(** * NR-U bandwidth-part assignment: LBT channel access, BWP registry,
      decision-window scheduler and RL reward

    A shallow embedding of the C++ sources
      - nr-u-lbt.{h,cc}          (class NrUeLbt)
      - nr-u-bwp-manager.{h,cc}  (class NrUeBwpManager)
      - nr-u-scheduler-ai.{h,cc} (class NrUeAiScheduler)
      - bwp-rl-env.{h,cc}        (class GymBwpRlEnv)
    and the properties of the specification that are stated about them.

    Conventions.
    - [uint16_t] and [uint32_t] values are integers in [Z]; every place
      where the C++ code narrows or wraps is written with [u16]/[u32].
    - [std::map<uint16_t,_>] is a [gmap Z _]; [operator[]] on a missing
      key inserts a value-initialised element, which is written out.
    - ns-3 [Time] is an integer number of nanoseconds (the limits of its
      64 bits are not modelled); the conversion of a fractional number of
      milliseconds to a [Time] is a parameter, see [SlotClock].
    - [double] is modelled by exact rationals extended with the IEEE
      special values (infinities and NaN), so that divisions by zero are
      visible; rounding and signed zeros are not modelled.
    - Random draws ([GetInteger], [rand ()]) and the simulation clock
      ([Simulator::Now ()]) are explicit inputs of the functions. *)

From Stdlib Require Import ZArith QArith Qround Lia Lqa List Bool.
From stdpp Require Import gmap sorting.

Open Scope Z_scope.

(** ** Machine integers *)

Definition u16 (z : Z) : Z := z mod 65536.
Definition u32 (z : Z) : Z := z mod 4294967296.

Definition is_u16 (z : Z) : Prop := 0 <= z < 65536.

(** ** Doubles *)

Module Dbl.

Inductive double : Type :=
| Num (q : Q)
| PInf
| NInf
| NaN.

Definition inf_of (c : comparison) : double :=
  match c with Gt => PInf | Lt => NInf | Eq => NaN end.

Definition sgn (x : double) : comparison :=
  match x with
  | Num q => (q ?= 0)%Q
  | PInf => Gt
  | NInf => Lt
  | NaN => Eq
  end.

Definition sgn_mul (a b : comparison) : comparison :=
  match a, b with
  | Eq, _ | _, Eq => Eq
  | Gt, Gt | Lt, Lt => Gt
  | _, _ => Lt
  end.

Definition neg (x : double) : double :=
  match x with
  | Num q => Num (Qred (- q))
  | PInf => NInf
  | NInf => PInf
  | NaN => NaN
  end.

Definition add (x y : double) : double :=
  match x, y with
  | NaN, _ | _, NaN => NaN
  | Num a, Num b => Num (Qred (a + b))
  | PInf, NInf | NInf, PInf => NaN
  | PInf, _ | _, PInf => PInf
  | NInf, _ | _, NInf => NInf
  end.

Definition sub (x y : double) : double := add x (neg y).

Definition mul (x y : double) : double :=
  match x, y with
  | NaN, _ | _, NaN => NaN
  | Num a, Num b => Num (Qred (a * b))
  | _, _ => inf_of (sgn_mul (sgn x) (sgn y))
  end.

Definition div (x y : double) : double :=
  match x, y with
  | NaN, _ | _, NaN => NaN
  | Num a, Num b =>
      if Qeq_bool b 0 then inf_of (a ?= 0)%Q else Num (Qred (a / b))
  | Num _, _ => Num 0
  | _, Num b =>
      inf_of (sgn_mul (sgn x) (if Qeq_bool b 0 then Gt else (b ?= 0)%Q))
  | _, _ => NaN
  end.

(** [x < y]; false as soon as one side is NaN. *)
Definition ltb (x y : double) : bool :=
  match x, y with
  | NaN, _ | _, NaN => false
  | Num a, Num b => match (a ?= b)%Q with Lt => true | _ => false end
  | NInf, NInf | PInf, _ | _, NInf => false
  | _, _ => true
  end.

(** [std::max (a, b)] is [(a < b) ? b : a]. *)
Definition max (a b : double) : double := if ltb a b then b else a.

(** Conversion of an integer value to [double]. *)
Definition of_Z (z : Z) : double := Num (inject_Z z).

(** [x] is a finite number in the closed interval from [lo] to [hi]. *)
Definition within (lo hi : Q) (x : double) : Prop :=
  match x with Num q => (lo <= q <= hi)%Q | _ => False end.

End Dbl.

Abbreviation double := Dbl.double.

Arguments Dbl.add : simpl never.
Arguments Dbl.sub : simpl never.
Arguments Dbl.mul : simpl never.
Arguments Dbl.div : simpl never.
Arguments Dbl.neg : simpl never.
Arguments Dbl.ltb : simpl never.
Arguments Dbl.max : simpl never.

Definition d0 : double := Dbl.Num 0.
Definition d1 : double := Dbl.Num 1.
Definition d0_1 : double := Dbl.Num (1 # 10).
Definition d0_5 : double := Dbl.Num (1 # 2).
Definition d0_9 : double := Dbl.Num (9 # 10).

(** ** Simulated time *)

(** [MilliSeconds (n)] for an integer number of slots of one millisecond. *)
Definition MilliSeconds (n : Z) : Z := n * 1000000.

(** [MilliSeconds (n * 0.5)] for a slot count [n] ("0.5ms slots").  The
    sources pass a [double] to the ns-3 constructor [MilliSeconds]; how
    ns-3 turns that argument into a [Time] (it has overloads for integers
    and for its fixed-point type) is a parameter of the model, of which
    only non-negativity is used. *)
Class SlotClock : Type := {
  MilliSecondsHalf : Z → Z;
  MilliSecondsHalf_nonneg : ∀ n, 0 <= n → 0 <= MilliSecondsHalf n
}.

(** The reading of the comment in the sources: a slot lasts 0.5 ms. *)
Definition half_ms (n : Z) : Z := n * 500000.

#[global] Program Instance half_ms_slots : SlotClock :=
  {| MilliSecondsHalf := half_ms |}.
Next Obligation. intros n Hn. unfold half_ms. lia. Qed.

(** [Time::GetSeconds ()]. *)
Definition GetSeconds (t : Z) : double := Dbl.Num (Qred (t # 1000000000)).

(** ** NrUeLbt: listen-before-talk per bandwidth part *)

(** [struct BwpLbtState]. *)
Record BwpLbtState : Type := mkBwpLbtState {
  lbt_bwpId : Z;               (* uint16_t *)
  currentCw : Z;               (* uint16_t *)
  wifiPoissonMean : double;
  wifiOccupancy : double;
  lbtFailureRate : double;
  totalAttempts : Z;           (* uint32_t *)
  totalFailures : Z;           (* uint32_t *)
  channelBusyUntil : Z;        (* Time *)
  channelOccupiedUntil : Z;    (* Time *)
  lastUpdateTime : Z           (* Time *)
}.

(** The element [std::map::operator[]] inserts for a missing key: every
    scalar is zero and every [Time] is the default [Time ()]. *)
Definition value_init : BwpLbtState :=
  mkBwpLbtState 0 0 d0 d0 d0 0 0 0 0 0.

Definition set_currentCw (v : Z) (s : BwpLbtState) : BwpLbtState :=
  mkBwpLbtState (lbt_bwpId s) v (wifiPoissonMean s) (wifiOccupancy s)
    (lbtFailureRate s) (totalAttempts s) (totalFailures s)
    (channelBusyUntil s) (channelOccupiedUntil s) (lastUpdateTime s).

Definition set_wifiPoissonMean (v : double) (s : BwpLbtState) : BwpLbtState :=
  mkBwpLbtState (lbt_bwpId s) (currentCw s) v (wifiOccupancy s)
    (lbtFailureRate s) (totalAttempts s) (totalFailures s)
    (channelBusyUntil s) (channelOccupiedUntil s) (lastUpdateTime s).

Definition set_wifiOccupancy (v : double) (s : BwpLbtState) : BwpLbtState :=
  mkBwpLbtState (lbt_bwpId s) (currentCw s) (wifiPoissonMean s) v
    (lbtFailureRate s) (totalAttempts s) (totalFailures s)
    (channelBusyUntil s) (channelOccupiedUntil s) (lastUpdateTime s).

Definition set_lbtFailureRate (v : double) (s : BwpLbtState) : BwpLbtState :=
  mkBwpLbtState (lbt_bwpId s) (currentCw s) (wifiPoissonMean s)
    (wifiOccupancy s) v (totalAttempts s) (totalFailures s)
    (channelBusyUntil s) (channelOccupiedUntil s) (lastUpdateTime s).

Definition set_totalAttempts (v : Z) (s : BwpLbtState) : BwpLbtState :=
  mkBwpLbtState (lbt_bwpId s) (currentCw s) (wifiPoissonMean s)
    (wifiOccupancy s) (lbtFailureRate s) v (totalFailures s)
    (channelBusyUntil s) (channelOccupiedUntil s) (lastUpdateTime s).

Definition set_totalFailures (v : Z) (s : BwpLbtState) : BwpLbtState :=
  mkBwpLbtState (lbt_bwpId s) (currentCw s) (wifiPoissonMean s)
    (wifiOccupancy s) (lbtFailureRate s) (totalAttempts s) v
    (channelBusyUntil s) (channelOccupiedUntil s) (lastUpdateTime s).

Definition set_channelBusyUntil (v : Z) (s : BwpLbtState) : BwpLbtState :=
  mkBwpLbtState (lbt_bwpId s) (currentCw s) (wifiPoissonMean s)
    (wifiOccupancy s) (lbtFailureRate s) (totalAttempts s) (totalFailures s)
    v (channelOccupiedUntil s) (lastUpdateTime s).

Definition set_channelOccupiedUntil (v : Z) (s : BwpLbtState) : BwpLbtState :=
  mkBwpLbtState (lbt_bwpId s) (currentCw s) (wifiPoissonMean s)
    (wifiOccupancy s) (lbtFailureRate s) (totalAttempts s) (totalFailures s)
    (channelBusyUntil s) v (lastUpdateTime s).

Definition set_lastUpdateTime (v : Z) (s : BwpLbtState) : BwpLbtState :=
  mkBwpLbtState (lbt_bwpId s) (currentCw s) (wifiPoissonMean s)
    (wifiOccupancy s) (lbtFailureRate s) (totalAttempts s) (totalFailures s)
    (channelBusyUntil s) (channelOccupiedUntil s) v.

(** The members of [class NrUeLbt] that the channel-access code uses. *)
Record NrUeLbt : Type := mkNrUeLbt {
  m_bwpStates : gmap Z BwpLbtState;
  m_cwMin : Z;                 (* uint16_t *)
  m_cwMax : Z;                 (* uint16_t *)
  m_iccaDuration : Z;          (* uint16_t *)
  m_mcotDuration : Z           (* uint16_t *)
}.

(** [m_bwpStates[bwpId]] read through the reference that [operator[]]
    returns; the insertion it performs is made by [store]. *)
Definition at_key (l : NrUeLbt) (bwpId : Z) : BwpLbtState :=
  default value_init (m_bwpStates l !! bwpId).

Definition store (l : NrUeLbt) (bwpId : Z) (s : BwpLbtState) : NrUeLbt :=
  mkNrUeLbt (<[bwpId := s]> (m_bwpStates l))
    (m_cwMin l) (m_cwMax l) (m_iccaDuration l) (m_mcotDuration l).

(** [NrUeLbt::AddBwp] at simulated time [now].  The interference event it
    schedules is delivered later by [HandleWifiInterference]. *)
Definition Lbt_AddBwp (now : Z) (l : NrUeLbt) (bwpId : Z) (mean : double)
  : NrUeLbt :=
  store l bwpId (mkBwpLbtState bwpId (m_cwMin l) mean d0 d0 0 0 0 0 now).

= ASSIGNMENT =
Would you return all lines from the preceding listing that contain the word "simpl"?

= RESULT OF THIS EXERCISE =
Arguments Dbl.add : simpl never.
Arguments Dbl.sub : simpl never.
Arguments Dbl.mul : simpl never.
Arguments Dbl.div : simpl never.
Arguments Dbl.neg : simpl never.
Arguments Dbl.ltb : simpl never.
Arguments Dbl.max : simpl never.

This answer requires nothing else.